Transcribe the stretch of entries below from the line with "(st_completed s) (send_closed" through the line with "issued : gset", exactly and with both ends included; leave out all other lines.

# # # # #

(* ===== verification/Channel.v ===== *)
(** * The client channel (core/include/urpc/core/channel.h, core/source/urpc_channel.cc)

    One connection of a client: its unary calls, its streams, and what waits
    for the connection.  The public methods post a task to the loop; the tasks,
    the session's events and the timers do the work.

    User code runs in callbacks, and all it can do to the channel there is call
    the public methods, which post: [user] says what it calls.  A call of the
    session may report a consumed body or a closed stream before it returns:
    [wire] says which.  [submit] is the stream id that the session gives a
    request, negative when it refuses it. *)
From S2P Require Import Prelude Status CxxString Wire Codec Loop SessionSpec Platform.

Definition kContentType : string := "application/grpc".
Definition kH2Cancel : Z := 8.

Abbreviation closure := nat (only parsing).
Definition header_fields : Type := list (string * string).

(** ** State *)
Inductive State := kIdle | kConnecting | kReady | kBroken.
#[export] Instance State_eq_dec : EqDecision State.
Proof. solve_decision. Defined.

Record Call := mkCall {
  call_id : Z;
  sid : Z;
  timeout_timer : Z;
  decoder : FrameDecoder;
  done : option closure;
  completed : bool
}.
#[export] Instance eta_Call : EtaRecord Call := λ c,
  mkCall (call_id c) (sid c) (timeout_timer c) (decoder c) (done c) (completed c).

Record PendingCall := mkPendingCall { pc_path : string; pc_framed : bytes; pc_call : Call }.

Record OutMsg := mkOutMsg { framed : bytes; close : bool; cb : option closure }.
#[export] Instance eta_OutMsg : EtaRecord OutMsg := λ m, mkOutMsg (framed m) (close m) (cb m).

Record StreamEvents := mkEvents { on_message : option closure; on_complete : option closure }.

Record Stream := mkStream {
  stream_id : Z;
  st_sid : Z;
  st_timeout_timer : Z;
  st_decoder : FrameDecoder;
  events : StreamEvents;
  st_completed : bool;
  send_closed : bool;
  rst_pending : bool;
  out_queue : list OutMsg;
  out_inflight : bool
}.
#[export] Instance eta_Stream : EtaRecord Stream := λ s,
  mkStream (stream_id s) (st_sid s) (st_timeout_timer s) (st_decoder s) (events s)
    (st_completed s) (send_closed s) (rst_pending s) (out_queue s) (out_inflight s).

Record PendingStream := mkPendingStream {
  ps_id : Z;
  ps_path : string;
  ps_events : StreamEvents;
  ps_timeout_ms : Z;
  ps_out_queue : list OutMsg
}.
#[export] Instance eta_PendingStream : EtaRecord PendingStream := λ p,
  mkPendingStream (ps_id p) (ps_path p) (ps_events p) (ps_timeout_ms p) (ps_out_queue p).

(** What the channel asks of the session and of user code.  The end of a call is
    recorded when its callback is null, too. *)
Inductive Out :=
  | SubmitRequest (headers : header_fields) (body : bytes)
  | SubmitRequestOpen (headers : header_fields)
  | SendData (sid : Z) (data : bytes) (end_stream : bool)
  | ResetStream (sid : Z) (code : Z)
  | Connect (address : string)
  | UserDone (id : Z) (cb : option closure) (st : Status) (payload : bytes)
  | UserFlushed (cb : closure) (st : Status)
  | UserMessage (id : Z) (cb : closure) (st : Status) (msg : bytes)
  | UserComplete (id : Z) (cb : closure) (st : Status).

(** The tasks that the channel posts, and its timers. *)
Inductive CTask :=
  | TCall (id : Z) (path : string) (framed : bytes) (timeout_ms : Z) (done : option closure)
      (max_receive_size : Z)
  | TCallTimeout (id : Z)
  | TCancel (id : Z)
  | TOpenStream (id : Z) (path : string) (ev : StreamEvents) (timeout_ms : Z)
  | TStreamTimeout (id : Z)
  | TStreamSend (id : Z) (framed : bytes) (on_flushed : option closure) (close : bool)
  | TStreamCloseSend (id : Z)
  | TPump (id : Z).

Record World := mkWorld {
  state : State;
  session : bool;                            (* session != nullptr *)
  calls : gmap Z Call;
  by_stream : gmap Z Z;
  pending : list PendingCall;
  next_call_id : Z;
  streams : gmap Z Stream;
  stream_by_sid : gmap Z Z;
  pending_streams : list PendingStream;
  max_receive_size : Z;                      (* options.max_receive_size *)
  loop : LoopRunner CTask;
  bodies : list (Z * (Z * option closure));  (* the session's, with their callbacks *)
  trace : list Out;
  issued : gset Z;                           (* ghost: ids given to calls and streams *)
  wrapped : bool;                            (* ghost: next_call_id has overflowed *)
  ub : bool
}.
#[export] Instance eta_World : EtaRecord World := λ w,
  mkWorld (state w) (session w) (calls w) (by_stream w) (pending w) (next_call_id w)
    (streams w) (stream_by_sid w) (pending_streams w) (max_receive_size w) (loop w)
    (bodies w) (trace w) (issued w) (wrapped w) (ub w).

Definition new_world : World :=
  mkWorld kIdle false ∅ ∅ [] 1 ∅ ∅ [] (4 * 1024 * 1024) (Start newLoop).2 [] [] ∅ false false.

Definition record_out (o : Out) (w : World) : World := w <| trace ::= λ t, t ++ [o] |>.
Definition post (t : CTask) (w : World) : World := w <| loop ::= Post t |>.
Definition cancel_timer (id : Z) (w : World) : World :=
  if id =? 0 then w else w <| loop ::= CancelTimer id |>.
Definition on_stream (id : Z) (f : Stream → Stream) (w : World) : World :=
  w <| streams ::= alter f id |>.

Definition unavailable (msg : string) : Status := mkStatus kUnavailable msg.
Definition deadline_status : Status := mkStatus kDeadlineExceeded "deadline exceeded".

(** ** The public methods: what they post *)
Inductive UOp :=
  | ApiCall (path : string) (framed : bytes) (timeout_ms : Z) (done : option closure)
  | ApiCancel (id : Z)
  | ApiOpenStream (path : string) (ev : StreamEvents) (timeout_ms : Z)
  | ApiStreamSend (id : Z) (framed : bytes) (on_flushed : option closure) (close : bool)
  | ApiStreamCloseSend (id : Z)
  | ApiSetMaxReceiveSize (n : Z).
Lemma call_done_Inv k h id cb st p w : Inv k (id :: h) w → Inv k h (call_done user id cb st p w).
Proof.
  intros HI. unfold call_done. destruct cb as [cb|].
  - by apply do_uops_Inv, (record_end_Inv k h id).
  - by apply (record_end_Inv k h id).
Qed.

(** What user code leaves alone. *)
Definition user_frame (w w' : World) : Prop :=
  calls w' = calls w ∧ by_stream w' = by_stream w ∧ streams w' = streams w ∧
  stream_by_sid w' = stream_by_sid w ∧ pending w' = pending w ∧
  pending_streams w' = pending_streams w ∧ state w' = state w ∧ session w' = session w ∧
  bodies w' = bodies w ∧ ub w' = ub w.

Lemma user_frame_refl w : user_frame w w.
Proof. by split_and!. Qed.
Lemma user_frame_trans w1 w2 w3 : user_frame w1 w2 → user_frame w2 w3 → user_frame w1 w3.
Proof. unfold user_frame. intros. destruct_and?. split_and!; congruence. Qed.

Lemma do_uops_frame ops w : user_frame w (fold_left (λ w op, do_uop op w) ops w).
Proof.
  revert w. induction ops as [|op ops IH]; intros w; simpl; [apply user_frame_refl|].
  eapply user_frame_trans; [|apply IH]. destruct op as [| |path ev t| | |]; simpl; try done.
  by destruct (on_complete ev).
Qed.

Lemma do_uops_trace ops w : trace (fold_left (λ w op, do_uop op w) ops w) = trace w.
Proof.
  revert w. induction ops as [|op ops IH]; intros w; simpl; [done|]. rewrite IH.
  destruct op as [| |path ev t| | |]; simpl; try done. by destruct (on_complete ev).
Qed.

Lemma call_user_frame o w : user_frame w (call_user user o w).
Proof. apply (user_frame_trans _ (record_out o w)); [done|]. apply do_uops_frame. Qed.
Lemma call_opt_frame cb o w : user_frame w (call_opt user cb o w).
Proof. destruct cb; [apply call_user_frame|apply user_frame_refl]. Qed.
Lemma call_done_frame id cb st p w : user_frame w (call_done user id cb st p w).
Proof. destruct cb; [apply call_user_frame|done]. Qed.
Lemma answer_queue_frame q st w : user_frame w (answer_queue user q st w).
Proof.
  revert w. induction q as [|m q IH]; intros w; simpl; [apply user_frame_refl|].
  eapply user_frame_trans; [apply call_opt_frame|apply IH].
Qed.
Lemma Fail_frame id ev q st w : user_frame w (Fail user id ev q st w).
Proof. eapply user_frame_trans; [apply answer_queue_frame|apply call_opt_frame]. Qed.

(** *** Ends *)
Lemma by_stream_Inv k h f w : Inv k h w → Inv k h (w <| by_stream ::= f |>).
Proof. by apply same_core_Inv. Qed.
Lemma stream_by_sid_Inv k h f w : Inv k h w → Inv k h (w <| stream_by_sid ::= f |>).
Proof. by apply same_core_Inv. Qed.
Lemma set_ub_Inv k h w : Inv k h w → Inv k h (w <| ub := true |>).
Proof. by apply same_core_Inv. Qed.

Lemma Complete_prefix_Inv k h c w :
  Inv k h w → Inv k h (let w := cancel_timer (timeout_timer c) w in
    if sid c =? 0 then w else w <| by_stream ::= delete (sid c) |>).
Proof.
  intros HI. cbv zeta. destruct (sid c =? 0); [by apply cancel_timer_Inv|].
  by apply by_stream_Inv, cancel_timer_Inv.
Qed.

Lemma calls_Complete_prefix c w :
  calls (let w := cancel_timer (timeout_timer c) w in
    if sid c =? 0 then w else w <| by_stream ::= delete (sid c) |>) = calls w.
Proof. cbv zeta. unfold cancel_timer. destruct (sid c =? 0), (timeout_timer c =? 0); done. Qed.

(** A call that is in [calls]. *)
Lemma Complete_entry_Inv k h id c st p w :
  calls w !! id = Some c → completed c = false → Inv k h w → Inv k h (Complete user c st p w).
Proof.
  intros Hc Hd HI. unfold Complete. rewrite Hd.
  destruct (inv_calls _ _ _ HI _ _ Hc) as [Hid _]. apply call_done_Inv.
  apply (take_call_Inv k h (call_id c) _ c).
  - rewrite Hid. rewrite (f_equal (lookup id) (calls_Complete_prefix c w)). done.
  - by apply Complete_prefix_Inv.
Qed.

(** A call that the code holds. *)
Lemma Complete_local_Inv k h c st p w :
  completed c = false → Inv k (call_id c :: h) w → Inv k h (Complete user c st p w).
Proof.
  intros Hd HI. unfold Complete. rewrite Hd. apply call_done_Inv, drop_call_Inv.
  by apply Complete_prefix_Inv.
Qed.

Lemma answer_queue_Inv k h q st w : Inv k h w → Inv k h (answer_queue user q st w).
Proof.
  revert w. induction q as [|m q IH]; intros w HI; simpl; [done|]. by apply IH, call_opt_Inv.
Qed.

Lemma Fail_Inv k h id ev q st w :
  is_Some (on_complete ev) → Inv k (id :: h) w → Inv k h (Fail user id ev q st w).
Proof.
  intros [cb Hcb] HI. unfold Fail. rewrite Hcb. simpl.
  by apply do_uops_Inv, (record_end_Inv k h id), answer_queue_Inv.
Qed.

Lemma CompleteStream_Inv k h id st w : Inv k h w → Inv k h (CompleteStream user id st w).
Proof.
  intros HI. unfold CompleteStream. destruct (streams w !! id) as [s|] eqn:Hs; [|done].
  destruct (st_completed s) eqn:Hc; [done|].
  apply Fail_Inv; [by eapply inv_streams|].
  eapply (complete_stream_Inv k h id _ _ s); try done.
  - unfold cancel_timer. by destruct (st_sid s =? 0), (st_timeout_timer s =? 0).
  - destruct (st_sid s =? 0); [by apply cancel_timer_Inv|].
    by apply stream_by_sid_Inv, cancel_timer_Inv.
Qed.

(** *** The session's events *)
Lemma OnConsumed_Inv k h id cb w : Inv k h w → Inv k h (OnConsumed user id cb w).
Proof.
  intros HI. unfold OnConsumed. apply call_opt_Inv; [done|].
  destruct (streams w !! id); [|done]. apply post_Inv; [done|]. by apply on_stream_Inv.
Qed.

Lemma erase_stream_it_Inv k h sid w : Inv k h w → Inv k h (erase_stream_it sid w).
Proof.
  intros. unfold erase_stream_it. destruct (_ !! _); [by apply stream_by_sid_Inv|by apply set_ub_Inv].
Qed.
Lemma erase_call_it_Inv k h sid w : Inv k h w → Inv k h (erase_call_it sid w).
Proof.
  intros. unfold erase_call_it. destruct (_ !! _); [by apply by_stream_Inv|by apply set_ub_Inv].
Qed.
(* ===== verification/ChannelCalls.v ===== *)
(** * What the channel does for a call and a stream

    The paths of a response: a unary response reaches its callback, streamed
    messages reach theirs in order and are followed by the status; and what a
    stream that is closed without trailers does to the channel's tables. *)
From S2P Require Import Prelude Status CxxString Wire Codec Loop Platform Channel ChannelInv ChannelRun.

Lemma alter_lookup_insert {A} (f : A → A) (m : gmap Z A) i x :
  m !! i = Some x → alter f i m = <[i := f x]> m.
Proof.
  intros H. apply map_eq. intros j. rewrite lookup_alter, lookup_insert. case_decide; [|done].
  subst. by rewrite H.
Qed.

(** ** Queues of decoders *)

(** What a decoder is when its queue has been taken. *)
Definition drained (d : FrameDecoder) : FrameDecoder :=
  d <| messages_ := [] |>
    <| message_count_ ::= λ n, (Nat.iter (length (messages_ d)) (λ n, u64 (n + 1)) n) |>.

Lemma iter_shift {A} n (f : A → A) x : Nat.iter n f (f x) = f (Nat.iter n f x).
Proof. induction n as [|n IH]; [done|]. simpl. by rewrite IH. Qed.

Lemma drained_take d m q :
  messages_ d = m :: q →
  drained (d <| messages_ := q |> <| message_count_ := u64 (message_count_ d + 1) |>) = drained d.
Proof.
  intros E. unfold drained. rewrite E. destruct d; simpl in *. f_equal.
  by rewrite (iter_shift _ (λ n, u64 (n + 1))).
Qed.

Lemma requeue_drained d : requeue (messages_ d) (message_count_ d) (drained d) = d.
Proof. destruct d. unfold requeue, drained. simpl. by rewrite app_nil_r. Qed.
(** The header blocks that open a response. *)
Definition opens_response (hs : gmap string string) : Prop :=
  hs !! "grpc-status" = None ∧ hs !! ":status" = Some "200".

Lemma responses_open id sid s hss w :
  stream_ready id sid s w → Forall opens_response hss → chan_run (map (EvHeaders sid) hss) w = w.
Proof.
  intros Hr. induction 1 as [|hs hss [Hg H2] _ IH]; [done|]. cbn [map fold_left step].
  by rewrite (response_opens user id sid s hs w Hr Hg H2).
Qed.

(** One exchange: a message is sent and consumed, and its answer arrives, for the
    first one after the headers of the response. *)
Definition exchange (id sid : Z) (body : bytes) (fl : closure) (hss : list (gmap string string))
    (answer : list bytes) : list Event :=
  [EvApi (ApiStreamSend id body (Some fl) false); EvWake; EvSession (SConsumed sid 0); EvWake] ++
  map (EvHeaders sid) hss ++ map (λ b, EvData sid (Some b)) answer.

Lemma talk_exchange limit on_m on_c id sid body fl r hss answer w :
  talking limit (mkEvents (Some on_m) on_c) id sid w → (∀ w, wire (SendData sid body false) w = []) →
  fits limit r → Forall opens_response hss → concat answer = EncodeFrame r [] →
  let w' := chan_run (exchange id sid body fl hss answer) w in
  talking limit (mkEvents (Some on_m) on_c) id sid w' ∧
  trace w' = trace w ++ [SendData sid body false; UserFlushed fl Ok; UserMessage id on_m Ok r].
Proof.
  intros (Hr & Hp & Hb & s & Hs & Hev & Hd) Hw Hfit Hhss Hcat. unfold exchange. cbv zeta.
  change ([?a; ?b; ?c; ?d] ++ ?l) with ([a; b] ++ [c] ++ [d] ++ l).
  rewrite !fold_left_app.
  destruct (api_send id body (Some fl) false w Hr Hp) as (l & Hrl & Hpl & E). rewrite E. clear E.
  match goal with |- context [run_stream_send _ _ _ _ _ _ ?x] =>
    destruct (stream_sends id sid s body (Some fl) false x Hs Hw) as (Et1 & Eb1 & Ese1 & El1 & Hr1);
    change (bodies x) with (bodies w) in Eb1; change (loop x) with l in El1;
    change (trace x) with (trace w) in Et1 end.
  rewrite Hb in Eb1.
  match type of Hr1 with stream_ready _ _ _ ?x => set (w1 := x) in * end. clearbody w1.
  destruct (body_consumed id sid _ (Some fl) w1 Hr1 Ese1 Eb1) as (Et2 & Eb2 & Ese2 & El2 & Hr2); [done|].
  change (chan_run [EvSession (SConsumed sid 0)] w1) with (do_sop user (SConsumed sid 0) w1).
  revert Et2 Eb2 Ese2 El2 Hr2. generalize (do_sop user (SConsumed sid 0) w1). intros w2 Et2 Eb2 Ese2 El2 Hr2.
  rewrite El1 in El2.
  destruct (pump_wake id _ w2 l Hrl Hpl El2 (proj1 (proj2 Hr2)) eq_refl) as (l' & Hrl' & Hpl' & ->).
  destruct Hs as (Hpos & Hse & (_ & _ & Hc) & Hsid & Hq & Hif & Hcl).
  destruct (boundary_waits _ _ Hd) as [Hwf Hwt].
  destruct (feed_boundary limit _ r answer Hd Hfit Hcat) as [Hfeed _].
  set (s2 := (sent_stream false s) <| out_inflight := false |>) in Hr2.
  match goal with |- context [fold_left _ (map (EvHeaders sid) hss) ?x] => set (w3 := x) end.
  rewrite (responses_open id sid s2 hss w3 Hr2 Hhss).
  assert (Hq2 : messages_ (st_decoder s2) = []) by by destruct Hd as (_ & _ & _ & _ & _ & _ & ?).
  assert (Hev2 : on_message (events s2) = Some on_m) by (simpl; by rewrite Hev).
  destruct (OnData_stream_chunks user wire submit address tcp_connect id sid s2 on_m answer _ w3 Hr2 Hev2 Hq2 Hwf Hwt Hfeed) as (Et3 & n & Hr3).
  destruct (OnData_below id sid s2 on_m answer _ w3 Hr2 Hev2 Hq2 Hwf Hwt Hfeed) as (Ese3 & Eb3 & El3).
  split.
  - split_and!; [by rewrite El3|by rewrite El3|by rewrite Eb3; exact Eb2|]. eexists. split; [|split].
    + split_and!; [done|by rewrite Ese3; exact Ese2|exact Hr3|done..].
    + done.
    + by destruct Hd as (? & ? & ? & ? & ? & ? & ?).
  - etrans; [exact Et3|]. change (trace w3) with (trace w2).
    rewrite Et2, Et1, <-!(assoc_L (++)). done.
Qed.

# # # # #

— Result of the task —
    (st_completed s) (send_closed s) (rst_pending s) (out_queue s) (out_inflight s).

Record PendingStream := mkPendingStream {
  ps_id : Z;
  ps_path : string;
  ps_events : StreamEvents;
  ps_timeout_ms : Z;
  ps_out_queue : list OutMsg
}.
#[export] Instance eta_PendingStream : EtaRecord PendingStream := λ p,
  mkPendingStream (ps_id p) (ps_path p) (ps_events p) (ps_timeout_ms p) (ps_out_queue p).

(** What the channel asks of the session and of user code.  The end of a call is
    recorded when its callback is null, too. *)
Inductive Out :=
  | SubmitRequest (headers : header_fields) (body : bytes)
  | SubmitRequestOpen (headers : header_fields)
  | SendData (sid : Z) (data : bytes) (end_stream : bool)
  | ResetStream (sid : Z) (code : Z)
  | Connect (address : string)
  | UserDone (id : Z) (cb : option closure) (st : Status) (payload : bytes)
  | UserFlushed (cb : closure) (st : Status)
  | UserMessage (id : Z) (cb : closure) (st : Status) (msg : bytes)
  | UserComplete (id : Z) (cb : closure) (st : Status).

(** The tasks that the channel posts, and its timers. *)
Inductive CTask :=
  | TCall (id : Z) (path : string) (framed : bytes) (timeout_ms : Z) (done : option closure)
      (max_receive_size : Z)
  | TCallTimeout (id : Z)
  | TCancel (id : Z)
  | TOpenStream (id : Z) (path : string) (ev : StreamEvents) (timeout_ms : Z)
  | TStreamTimeout (id : Z)
  | TStreamSend (id : Z) (framed : bytes) (on_flushed : option closure) (close : bool)
  | TStreamCloseSend (id : Z)
  | TPump (id : Z).

Record World := mkWorld {
  state : State;
  session : bool;                            (* session != nullptr *)
  calls : gmap Z Call;
  by_stream : gmap Z Z;
  pending : list PendingCall;
  next_call_id : Z;
  streams : gmap Z Stream;
  stream_by_sid : gmap Z Z;
  pending_streams : list PendingStream;
  max_receive_size : Z;                      (* options.max_receive_size *)
  loop : LoopRunner CTask;
  bodies : list (Z * (Z * option closure));  (* the session's, with their callbacks *)
  trace : list Out;
  issued : gset Z;                           (* ghost: ids given to calls and streams *)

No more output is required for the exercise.